On May 22nd, 2011 at 5:34 p.m, a supercell dropped a tornado just east of the Missouri-Kansas border. This tornado tracked due east near 32nd street where storm chasers and eyewitnesses had reported seeing multiple vortices around the main circulation, a typical sign that the tornado is rapidly strengthening and getting larger in size, and right before the tornado became rain-wrapped.
Sirens sounded 20 minutes before the tornado struck Joplin as tornado warnings were issued by the NWS office in Springfield, MO. The tornado intensified into an EF-1 as it started to plow through rural areas. From there, the tornado continued to track east as it made its way along 32nd street, where evidence of EF-2 damage was surveyed. At this point in the tornadoes’ lifespan, it was near a ¼ mile wide. This was only just the beginning.

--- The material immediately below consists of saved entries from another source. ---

(* ===== verification/Gfni.v ===== *)
(** The GFNI kernels of isa-l: dot products and multiply-accumulates over GF(2^8) with
    the vgf2p8affineqb instruction on 256-bit and 512-bit registers, and the dispatchers
    of isa-l/gfni_glue.c built on them. *)

From S2P Require Import Prelude GF256 PageMem EcTables.

(** * Vector registers and instructions *)

(** A register of [w] bytes is a list of [w] bytes. *)

(** [_mm256_loadu_si256] / [_mm512_loadu_si512] at [l + off]. *)
Definition vload (w : nat) (l : list Z) (off : nat) : list Z :=
  map (fun j => pget l (off + j)) (seq 0 w).

(** [rem] bytes copied into a zeroed buffer and loaded, or a zero-masked load. *)
Definition vload_tail (w : nat) (l : list Z) (off rem : nat) : list Z :=
  map (fun j => if (j <? rem)%nat then pget l (off + j) else 0) (seq 0 w).

(** [_mm256_xor_si256], [vpxorq]. *)
Definition vxor (x y : list Z) : list Z := zip_with Z.lxor x y.

(** Parity of the bits of a byte. *)
Definition parity (x : Z) : bool := foldr (fun i acc => xorb (Z.testbit x i) acc) false (seqZ 0 8).

(** Byte [i] of a 64-bit word. *)
Definition qbyte (q : Z) (i : Z) : Z := Z.shiftr q (8 * i) mod 256.

(** The affine transformation of one byte by the bit matrix [q], immediate 0: bit [i] of
    the result is the parity of row [7 - i] and the byte. *)
Definition affine_byte (q x : Z) : Z :=
  foldr (fun i acc => (if parity (Z.land (qbyte q (7 - i)) x) then 2 ^ i else 0) ⊕ acc) 0 (seqZ 0 8).

(** The 64-bit word at offset [off] of an array. *)
Definition qword (l : list Z) (off : nat) : Z := le_combine (map (fun j => pget l (off + j)) (seq 0 8)).

(** [_mm256_gf2p8affine_epi64_epi8(x, g, 0)]: every 64-bit lane has its own matrix. *)
Definition affine256 (x g : list Z) : list Z :=
  imap (fun j b => affine_byte (qword g (8 * (j / 8))) b) x.

(** The same with one matrix broadcast to all lanes: [set1_epi64] or the embedded
    {1to8} broadcast. *)
Definition affine_bcast (x : list Z) (q : Z) : list Z := map (affine_byte q) x.

(** Multiplication of a register by the coefficient whose table is at [off]. *)
Definition mul_avx2 (g_tbls x : list Z) (off : nat) : list Z := affine256 x (vload 32 g_tbls off).
Definition mul_avx512 (g_tbls x : list Z) (off : nat) : list Z := affine_bcast x (qword g_tbls off).

(** * isa-l/gfni_glue.c: tables *)

(** [gf_vect_mul_init_gfni] writes four copies of the matrix. *)
Definition gf_vect_mul_init_gfni (c : Z) (tbl : list Z) (off : nat) : list Z :=
  let val := le_split 8 (gf_table_gfni.[c]) in
  splice tbl off (val ++ val ++ val ++ val).

Definition ec_init_tables_gfni (k rows : nat) (a g_tbls : list Z) : list Z :=
  fold_left (fun tbl i =>
      fold_left (fun tbl j => gf_vect_mul_init_gfni (pget a (i * k + j)) tbl (32 * (i * k + j)))
        (seq 0 k) tbl)
    (seq 0 rows) g_tbls.

(** * Dot products *)

Section DotProd.
(** [mulv] multiplies a register of [w] bytes; [nout] rows, [k] sources. *)
Context (mulv : list Z -> nat -> list Z) (w nout k : nat) (src dest : list addr).

(** The accumulator of row [r]: the loop over the [k] sources, whose tables are 32 bytes
    apart, with the rows [32 * k] bytes apart. *)
Definition dot_acc (m : mem) (ld : list Z -> list Z) (r : nat) : list Z :=
  fold_left (fun p i => vxor p (mulv (ld (page m (ptr src i))) (32 * i + r * (32 * k))))
    (seq 0 k) (replicate w 0).

(** The stores of one vector position: row after row. *)
Definition store_rows (m : mem) (off : nat) (ps : list (list Z)) : mem :=
  fold_left (fun m '(r, p) => store m (ptr dest r) off p) (zip (seq 0 (length ps)) ps) m.

(** A block of [nvec] vectors at [pos]: all accumulators, then all stores. *)
Definition dot_block (nvec pos : nat) (m : mem) : mem :=
  let accs := map (fun x =>
      map (fun r => dot_acc m (fun l => vload w l (pos + w * x)) r) (seq 0 nout)) (seq 0 nvec) in
  fold_left (fun m '(x, ps) => store_rows m (pos + w * x) ps) (zip (seq 0 nvec) accs) m.

(** The last [rem] bytes through a zeroed buffer (or masks). *)
Definition dot_tail (pos rem : nat) (m : mem) : mem :=
  let accs := map (fun r => dot_acc m (fun l => vload_tail w l pos rem) r) (seq 0 nout) in
  store_rows m pos (map (take rem) accs).

(** [for (; pos + w * nvec <= len; pos += w * nvec)]; [len] iterations are enough. *)
Fixpoint dot_loop (nvec len fuel pos : nat) (m : mem) : nat * mem :=
  match fuel with
  | O => (pos, m)
  | S fuel =>
    if (pos + w * nvec <=? len)%nat then dot_loop nvec len fuel (pos + w * nvec) (dot_block nvec pos m)
    else (pos, m)
  end.
End DotProd.

(** The AVX2 kernels: blocks of three registers, then of two, then one, then the rest. *)
Definition dot_prod_avx2 (nout len k : nat) (g_tbls : list Z) (src dest : list addr) (m : mem) : mem :=
  let block := dot_block (mul_avx2 g_tbls) 32 nout k src dest in
  let '(pos, m) := dot_loop (mul_avx2 g_tbls) 32 nout k src dest 3 len len 0 m in
  let '(pos, m) := if (pos + 64 <=? len)%nat then ((pos + 64)%nat, block 2%nat pos m) else (pos, m) in
  let '(pos, m) := if (pos + 32 <=? len)%nat then ((pos + 32)%nat, block 1%nat pos m) else (pos, m) in
  if (pos <? len)%nat then dot_tail (mul_avx2 g_tbls) 32 nout k src dest pos (len - pos) m else m.

(** The AVX-512 kernels: one register at a time, then a masked rest. *)
Definition dot_prod_avx512 (nout len k : nat) (g_tbls : list Z) (src dest : list addr) (m : mem) : mem :=
  let '(pos, m) := dot_loop (mul_avx512 g_tbls) 64 nout k src dest 1 len len 0 m in
  if (pos <? len)%nat then dot_tail (mul_avx512 g_tbls) 64 nout k src dest pos (len - pos) m else m.

Definition gf_vect_dot_prod_avx2_gfni len k g_tbls src (dest : addr) m :=
  dot_prod_avx2 1 len k g_tbls src [dest] m.
Definition gf_2vect_dot_prod_avx2_gfni := dot_prod_avx2 2.
Definition gf_3vect_dot_prod_avx2_gfni := dot_prod_avx2 3.
Definition gf_vect_dot_prod_avx512_gfni len k g_tbls src (dest : addr) m :=
  dot_prod_avx512 1 len k g_tbls src [dest] m.
Definition gf_2vect_dot_prod_avx512_gfni := dot_prod_avx512 2.
Definition gf_3vect_dot_prod_avx512_gfni := dot_prod_avx512 3.
Definition gf_4vect_dot_prod_avx512_gfni := dot_prod_avx512 4.
Definition gf_5vect_dot_prod_avx512_gfni := dot_prod_avx512 5.
Definition gf_6vect_dot_prod_avx512_gfni := dot_prod_avx512 6.

(** * Multiply-accumulate *)

Section Mad.
Context (w nout vec vec_i : nat) (gftbls : list Z) (src : addr) (dest : list addr).

(** [gft] of row [r]: the matrix at [gftbls + vec_i * 32 + r * vec * 32], broadcast. *)
Definition mad_gft (r : nat) : Z := qword gftbls (vec_i * 32 + r * (vec * 32)).

(** One register of the source: load the rows, accumulate, store the rows. *)
Definition mad_vec (m : mem) (x : list Z) (off : nat) : mem :=
  let ds := map (fun r => vxor (vload w (page m (ptr dest r)) off) (affine_bcast x (mad_gft r))) (seq 0 nout) in
  store_rows dest m off ds.

(** A block: the source registers first, then register after register. *)
Definition mad_block (nvec pos : nat) (m : mem) : mem :=
  let xs := map (fun x => vload w (page m src) (pos + w * x)) (seq 0 nvec) in
  fold_left (fun m '(x, xv) => mad_vec m xv (pos + w * x)) (zip (seq 0 nvec) xs) m.

(** The block of the single-row kernel loads all of the destination before it stores. *)
Definition mad_block1 (nvec pos : nat) (m : mem) : mem :=
  let xs := map (fun x => vload w (page m src) (pos + w * x)) (seq 0 nvec) in
  let ds := map (fun x => vload w (page m (ptr dest 0)) (pos + w * x)) (seq 0 nvec) in
  let ds := zip_with (fun d x => vxor d (affine_bcast x (mad_gft 0))) ds xs in
  fold_left (fun m '(x, d) => store m (ptr dest 0) (pos + w * x) d) (zip (seq 0 nvec) ds) m.

(** The rest, row after row through zeroed buffers. *)
Definition mad_tail (pos rem : nat) (m : mem) : mem :=
  let x := vload_tail w (page m src) pos rem in
  fold_left (fun m r =>
      let d := vxor (vload_tail w (page m (ptr dest r)) pos rem) (affine_bcast x (mad_gft r)) in
      store m (ptr dest r) pos (take rem d))
    (seq 0 nout) m.

(** The rest with masked loads and stores. *)
Definition mad_tail_masked (pos rem : nat) (m : mem) : mem :=
  let x := vload_tail w (page m src) pos rem in
  let ds := map (fun r =>
      vxor (vload_tail w (page m (ptr dest r)) pos rem) (affine_bcast x (mad_gft r))) (seq 0 nout) in
  store_rows dest m pos (map (take rem) ds).

Fixpoint mad_loop (block : nat -> nat -> mem -> mem) (nvec len fuel pos : nat) (m : mem) : nat * mem :=
  match fuel with
  | O => (pos, m)
  | S fuel =>
    if (pos + w * nvec <=? len)%nat then mad_loop block nvec len fuel (pos + w * nvec) (block nvec pos m)
    else (pos, m)
  end.
End Mad.

(** The AVX2 kernels share their block schedule with the dot products. *)
Definition mad_avx2 (block : nat -> nat -> mem -> mem) (tail : nat -> nat -> mem -> mem) (len : nat) (m : mem) : mem :=
  let '(pos, m) := mad_loop 32 block 3 len len 0 m in
  let '(pos, m) := if (pos + 64 <=? len)%nat then ((pos + 64)%nat, block 2%nat pos m) else (pos, m) in
  let '(pos, m) := if (pos + 32 <=? len)%nat then ((pos + 32)%nat, block 1%nat pos m) else (pos, m) in
  if (pos <? len)%nat then tail pos (len - pos)%nat m else m.

Definition gf_vect_mad_avx2_gfni (len vec vec_i : nat) (gftbls : list Z) (src dest : addr) (m : mem) : mem :=
  mad_avx2 (mad_block1 32 vec vec_i gftbls src [dest]) (mad_tail 32 1 vec vec_i gftbls src [dest]) len m.

Definition gf_2vect_mad_avx2_gfni (len vec vec_i : nat) (gftbls : list Z) (src : addr) (dest : list addr) (m : mem) : mem :=
  mad_avx2 (mad_block 32 2 vec vec_i gftbls src dest) (mad_tail 32 2 vec vec_i gftbls src dest) len m.

Definition gf_2vect_mad_avx512_gfni (len vec vec_i : nat) (gftbls : list Z) (src : addr) (dest : list addr) (m : mem) : mem :=
  let '(pos, m) := mad_loop 64 (mad_block 64 2 vec vec_i gftbls src dest) 1 len len 0 m in
  if (pos <? len)%nat then mad_tail_masked 64 2 vec vec_i gftbls src dest pos (len - pos) m else m.

(** * isa-l/gfni_glue.c: dispatch over the rows *)

(** [while (rows >= 3) ...; switch (rows)]; [rows] iterations are enough. *)
Fixpoint encode_avx2_loop (fuel len k rows : nat) (g_tbls : list Z) (data coding : list addr) (m : mem) : mem :=
  match fuel with
  | S fuel =>
    if (3 <=? rows)%nat then
      let m := gf_3vect_dot_prod_avx2_gfni len k g_tbls data coding m in
      encode_avx2_loop fuel len k (rows - 3) (drop (3 * k * 32) g_tbls) data (drop 3 coding) m
    else
      match rows with
      | 2%nat => gf_2vect_dot_prod_avx2_gfni len k g_tbls data coding m
      | 1%nat => gf_vect_dot_prod_avx2_gfni len k g_tbls data (ptr coding 0) m
      | _ => m
      end
  | O => m
  end.

Definition ec_encode_data_avx2_gfni len k rows g_tbls data coding m : mem :=
  encode_avx2_loop (S rows) len k rows g_tbls data coding m.

Fixpoint encode_avx512_loop (fuel len k rows : nat) (g_tbls : list Z) (data coding : list addr) (m : mem) : mem :=
  match fuel with
  | S fuel =>
    if (6 <=? rows)%nat then
      let m := gf_6vect_dot_prod_avx512_gfni len k g_tbls data coding m in
      encode_avx512_loop fuel len k (rows - 6) (drop (6 * k * 32) g_tbls) data (drop 6 coding) m
    else
      match rows with
      | 5%nat => gf_5vect_dot_prod_avx512_gfni len k g_tbls data coding m
      | 4%nat => gf_4vect_dot_prod_avx512_gfni len k g_tbls data coding m
      | 3%nat => gf_3vect_dot_prod_avx512_gfni len k g_tbls data coding m
      | 2%nat => gf_2vect_dot_prod_avx512_gfni len k g_tbls data coding m
      | 1%nat => gf_vect_dot_prod_avx512_gfni len k g_tbls data (ptr coding 0) m
      | _ => m
      end
  | O => m
  end.

Definition ec_encode_data_avx512_gfni len k rows g_tbls data coding m : mem :=
  encode_avx512_loop (S rows) len k rows g_tbls data coding m.

(** The incremental updates: pairs of rows, then a single one (always with AVX2). *)
Fixpoint update_loop (mad2 : nat -> nat -> nat -> list Z -> addr -> list addr -> mem -> mem)
    (fuel len k rows vec_i : nat) (g_tbls : list Z) (data : addr) (coding : list addr) (m : mem) : mem :=
  match fuel with
  | S fuel =>
    if (2 <=? rows)%nat then
      let m := mad2 len k vec_i g_tbls data coding m in
      update_loop mad2 fuel len k (rows - 2) vec_i (drop (2 * k * 32) g_tbls) data (drop 2 coding) m
    else if (rows =? 1)%nat then gf_vect_mad_avx2_gfni len k vec_i g_tbls data (ptr coding 0) m
    else m
  | O => m
  end.

Definition ec_encode_data_update_avx2_gfni len k rows vec_i g_tbls data coding m : mem :=
  update_loop gf_2vect_mad_avx2_gfni (S rows) len k rows vec_i g_tbls data coding m.

Definition ec_encode_data_update_avx512_gfni len k rows vec_i g_tbls data coding m : mem :=
  update_loop gf_2vect_mad_avx512_gfni (S rows) len k rows vec_i g_tbls data coding m.

Definition gf_vect_dot_prod_gfni len vec g_tbls src (dest : addr) m : mem :=
  gf_vect_dot_prod_avx2_gfni len vec g_tbls src dest m.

Once it crossed 32nd street, the tornado strengthened from an EF-3 to an EF-4 from surveyed damage. At this point the storm was showing a textbook tornadic supercell signature on radar. The radar picture below depicts what a thunderstorm looks like if it is about to or has produced a tornado. If you take a closer look at the radar scan, you can see a purple circle at the end of the hook. In meteorology, this is classified as a debris ball, a sign that the tornado is strong enough to pick up debris off the surface and fling it into the air.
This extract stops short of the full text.